Exercise instructions> Wherever a line of the data contains "injection", copy that line.
*** Data section ***
(* ===== verification/HeapTheory.v ===== *)
(** * Array heaps

    The order-theoretic facts shared by every implicit binary heap of the
    server: [lib/binaryheap.c] (which swaps nodes) and the heap routines of
    [utils/sort/tuplesort.c] (which move a hole).  A heap is the first [n]
    entries of an array; the children of slot [i] are slots [2 * i + 1] and
    [2 * i + 2].  The lemmas are stated over an arbitrary preorder [le] whose
    smallest element is kept at the root. *)

From Stdlib Require Import ZArith Lia.
From stdpp Require Import base list.
From S2P Require Import Prelude.

Local Open Scope Z_scope.

Definition child (i j : Z) : Prop := j = 2 * i + 1 \/ j = 2 * i + 2.

Section heap.
Context {A : Type} (le : A -> A -> Prop) `{!PreOrder le}.
Implicit Types (l : list A) (i j k n lo : Z) (x y z : A).

(** Every edge of the tree whose upper end is at or above [lo] is ordered. *)
Definition heap_ok l lo n : Prop :=
  forall i j x y, child i j -> lo <= i -> 0 <= i -> j < n ->
    zget l i = Some x -> zget l j = Some y -> le x y.

(** Every edge is ordered except possibly the one into [k] ... *)
Definition up_ok l n k : Prop :=
  (forall i j x y, child i j -> 0 <= i -> j < n -> j <> k ->
     zget l i = Some x -> zget l j = Some y -> le x y) /\
  (* ... whose parent is below [k]'s children too *)
  (forall p j x y, child p k -> 0 <= p -> child k j -> j < n ->
     zget l p = Some x -> zget l j = Some y -> le x y).

(** Every edge is ordered except possibly the ones out of [k]. *)
Definition down_ok l lo n k : Prop :=
  (forall i j x y, child i j -> lo <= i -> 0 <= i -> j < n -> i <> k ->
     zget l i = Some x -> zget l j = Some y -> le x y) /\
  (forall p j x y, child p k -> lo <= p -> 0 <= p -> child k j -> j < n ->
     zget l p = Some x -> zget l j = Some y -> le x y).

Lemma heap_ok_up_ok l n k : heap_ok l 0 n -> up_ok l n k.
Proof.
  intros H. split.
  - intros i j x y Hc Hi Hj _ Hx Hy. by apply (H i j x y).
  - intros p j x y Hp Hp0 Hj Hjn Hx Hy.
    assert (Hk : 0 <= k < zlen l) by (zbounds; unfold child in *; lia).
    destruct (zget_is_Some l k Hk) as [z Hz].
    transitivity z.
    + apply (H p k x z); auto; unfold child in *; lia.
    + apply (H k j z y); auto; unfold child in *; lia.
Qed.

(** Writing past the end and extending the heap by one slot. *)
Lemma heap_ok_extend l n x :
  0 <= n < zlen l -> heap_ok l 0 n -> up_ok (zset l n x) (n + 1) n.
Proof.
  intros Hn H. split.
  - intros i j a b Hc Hi Hj Hne Ha Hb.
    rewrite zget_zset_ne in Ha by (unfold child in Hc; lia).
    rewrite zget_zset_ne in Hb by lia.
    apply (H i j a b); auto; lia.
  - intros p j a b Hp Hp0 Hj Hjn. unfold child in *; lia.
Qed.

Lemma up_done l n k x y p :
  up_ok l n k -> child p k -> 0 <= p ->
  zget l p = Some x -> zget l k = Some y -> le x y -> heap_ok l 0 n.
Proof.
  intros [H1 _] Hp Hp0 Hx Hy Hle i j a b Hc _ Hi Hj Ha Hb.
  destruct (Z.eq_dec j k) as [->|Hne]; [|by apply (H1 i j a b)].
  assert (i = p) as -> by (unfold child in *; lia). congruence.
Qed.

Lemma up_done_root l n : up_ok l n 0 -> heap_ok l 0 n.
Proof.
  intros [H1 _] i j a b Hc _ Hi Hj Ha Hb.
  apply (H1 i j a b); auto. unfold child in Hc. lia.
Qed.

Lemma up_swap l n k p x y :
  up_ok l n k -> k < n -> child p k -> 0 <= p ->
  zget l p = Some x -> zget l k = Some y -> le y x ->
  up_ok (zset (zset l p y) k x) n p.
Proof.
  intros [H1 H2] Hkn Hp Hp0 Hx Hy Hle.
  pose proof (zget_bounds _ _ _ Hx) as Bp. pose proof (zget_bounds _ _ _ Hy) as Bk.
  assert (Hpk : p <> k) by (unfold child in Hp; lia).
  assert (G : forall q, zget (zset (zset l p y) k x) q =
              if Z.eqb k q then Some x else if Z.eqb p q then Some y else zget l q).
  { intros q. rewrite zget_zset by (rewrite zlen_zset; lia).
    by rewrite zget_zset by lia. }
  split.
  - intros i j a b Hc Hi Hj Hne Ha Hb. rewrite G in Ha, Hb.
    destruct (Z.eqb_spec k i) as [->|Hki].
    + (* below the old position: the old parent is above its grandchildren *)
      injection Ha as <-.
      destruct (Z.eqb_spec i j) as [->|_]; [unfold child in *; lia|].
      destruct (Z.eqb_spec p j) as [->|_]; [unfold child in *; lia|].
      by apply (H2 p j x b).
    + destruct (Z.eqb_spec k j) as [->|Hkj].
      * assert (i = p) as -> by (unfold child in *; lia).
        rewrite Z.eqb_refl in Ha. congruence.
      * destruct (Z.eqb_spec p j) as [->|Hpj]; [done|].
        destruct (Z.eqb_spec p i) as [->|Hpi].
        -- injection Ha as <-. transitivity x; [done|]. by apply (H1 i j x b).
        -- by apply (H1 i j a b).
  - intros q j a b Hq Hq0 Hj Hjn Ha Hb. rewrite G in Ha, Hb.
    destruct (Z.eqb_spec k q) as [->|_]; [unfold child in *; lia|].
    destruct (Z.eqb_spec p q) as [->|_]; [unfold child in *; lia|].
    assert (Hqx : le a x).
    { apply (H1 q p a x); auto; unfold child in *; lia. }
    destruct (Z.eqb_spec k j) as [->|Hkj]; [congruence|].
    destruct (Z.eqb_spec p j) as [->|_]; [unfold child in *; lia|].
    transitivity x; [done|]. by apply (H1 p j x b).
Qed.

Lemma heap_ok_down_ok l lo n : heap_ok l (lo + 1) n -> down_ok l lo n lo.
Proof.
  intros H. split.
  - intros i j x y Hc Hlo Hi Hj Hne Hx Hy. apply (H i j x y); auto; lia.
  - intros p j x y Hp Hlo Hp0 Hj Hjn. unfold child in *; lia.
Qed.

Lemma heap_ok_below l n : heap_ok l 0 n -> heap_ok l 1 n.
Proof. intros H i j x y Hc Hlo. apply H; [done|lia]. Qed.

(** Overwriting the root leaves only the edges out of it in doubt; it does not
    matter whether they were ordered before. *)
Lemma heap_ok_replace l n x : heap_ok l 1 n -> down_ok (zset l 0 x) 0 n 0.
Proof.
  intros H. split.
  - intros i j a b Hc _ Hi Hj Hne Ha Hb.
    rewrite zget_zset_ne in Ha by lia.
    rewrite zget_zset_ne in Hb by (unfold child in Hc; lia).
    apply (H i j a b); try done; lia.
  - intros p j a b Hp _ Hp0. unfold child in *; lia.
Qed.

Lemma down_done l lo n k x :
  down_ok l lo n k -> zget l k = Some x ->
  (forall j y, child k j -> j < n -> zget l j = Some y -> le x y) ->
  heap_ok l lo n.
Proof.
  intros [H1 _] Hx Hc i j a b Hch Hlo Hi Hj Ha Hb.
  destruct (Z.eq_dec i k) as [->|Hne]; [|by apply (H1 i j a b)].
  replace a with x by congruence. by apply (Hc j b).
Qed.

Lemma down_swap l lo n k c x y :
  down_ok l lo n k -> 0 <= k -> child k c -> c < n ->
  zget l k = Some x -> zget l c = Some y -> le y x ->
  (forall j z, child k j -> j < n -> zget l j = Some z -> le y z) ->
  down_ok (zset (zset l k y) c x) lo n c.
Proof.
  intros [H1 H2] Hk Hc Hcn Hx Hy Hle Hmin.
  pose proof (zget_bounds _ _ _ Hx) as Bk. pose proof (zget_bounds _ _ _ Hy) as Bc.
  assert (Hkc : k <> c) by (unfold child in Hc; lia).
  assert (G : forall q, zget (zset (zset l k y) c x) q =
              if Z.eqb c q then Some x else if Z.eqb k q then Some y else zget l q).
  { intros q. rewrite zget_zset by (rewrite zlen_zset; lia).
    by rewrite zget_zset by lia. }
  split.
  - intros i j a b Hij Hlo Hi Hj Hne Ha Hb. rewrite G in Ha, Hb.
    destruct (Z.eqb_spec c i) as [->|_]; [done|].
    destruct (Z.eqb_spec c j) as [->|Hcj].
    + assert (i = k) as -> by (unfold child in *; lia).
      rewrite Z.eqb_refl in Ha. congruence.
    + destruct (Z.eqb_spec k i) as [->|Hki].
      * destruct (Z.eqb_spec i j) as [->|_]; [unfold child in *; lia|].
        injection Ha as <-. by apply (Hmin j b).
      * destruct (Z.eqb_spec k j) as [->|Hkj].
        -- injection Hb as <-. by apply (H2 i c a y).
        -- by apply (H1 i j a b).
  - intros p j a b Hp Hlo Hp0 Hj Hjn Ha Hb. rewrite G in Ha, Hb.
    assert (p = k) as -> by (unfold child in *; lia).
    destruct (Z.eqb_spec c k) as [->|_]; [lia|]. rewrite Z.eqb_refl in Ha.
    injection Ha as <-.
    destruct (Z.eqb_spec c j) as [->|_]; [unfold child in *; lia|].
    destruct (Z.eqb_spec k j) as [->|_]; [unfold child in *; lia|].
    destruct (Z.le_gt_cases lo c) as [Hloc|Hloc].
    + apply (H1 c j y b); auto; lia.
    + exfalso. unfold child in *. lia.
Qed.

Lemma heap_ok_mono l lo lo' n n' :
  lo <= lo' -> n' <= n -> heap_ok l lo n -> heap_ok l lo' n'.
Proof. intros Hlo Hn H i j x y Hc Hi Hi0 Hj Hx Hy. apply (H i j x y); auto; lia. Qed.

Lemma heap_ok_leaves l lo n : n <= 2 * lo + 1 -> heap_ok l lo n.
Proof. intros Hn i j x y Hc Hi Hi0 Hj. unfold child in *. lia. Qed.

(** The heap property only looks at the first [n] slots. *)
Lemma heap_ok_ext l l' lo n :
  (forall i, 0 <= i < n -> zget l' i = zget l i) -> heap_ok l lo n -> heap_ok l' lo n.
Proof.
  intros He H i j x y Hc Hlo Hi Hj Hx Hy.
  rewrite He in Hx, Hy by (unfold child in Hc; lia). by apply (H i j x y).
Qed.

(** The root of a heap is a smallest element. *)
Lemma heap_root l n j x y :
  heap_ok l 0 n -> 0 <= j < n -> zget l 0 = Some x -> zget l j = Some y -> le x y.
Proof.
  intros H [Hj0 Hjn] Hx Hy. revert j Hj0 Hjn y Hy.
  refine (Zlt_0_ind _ _). intros j IH Hj0 Hjn y Hy.
  destruct (Z.eq_dec j 0) as [->|Hne]; [replace y with x by congruence; reflexivity|].
  pose proof (zget_bounds _ _ _ Hy) as By.
  assert (Hp : exists p, child p j /\ 0 <= p < j).
  { exists ((j - 1) / 2). pose proof (Z.div_mod (j - 1) 2).
    pose proof (Z.mod_pos_bound (j - 1) 2). unfold child. lia. }
  destruct Hp as (p & Hp & Hpj).
  destruct (zget_is_Some l p) as [z Hz]; [lia|].
  transitivity z.
  - apply (IH p); auto; lia.
  - apply (H p j z y); auto; lia.
Qed.

Lemma heap_root_elem l n x y :
  heap_ok l 0 n -> 0 <= n <= zlen l -> zget l 0 = Some x -> y ∈ ztake n l -> le x y.
Proof.
  intros H Hn Hx Hy. apply elem_zget in Hy as (j & Hj & Hjl).
  rewrite zlen_ztake in Hjl by done. rewrite zget_ztake in Hj by lia.
  by apply (heap_root l n j).
Qed.
End heap.

#[export] Hint Resolve heap_ok_up_ok heap_ok_down_ok heap_ok_replace : heapdb.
***
Solution below>
      injection Ha as <-.
        -- injection Ha as <-. transitivity x; [done|]. by apply (H1 i j x b).
        injection Ha as <-. by apply (Hmin j b).
        -- injection Hb as <-. by apply (H2 i c a y).
    injection Ha as <-.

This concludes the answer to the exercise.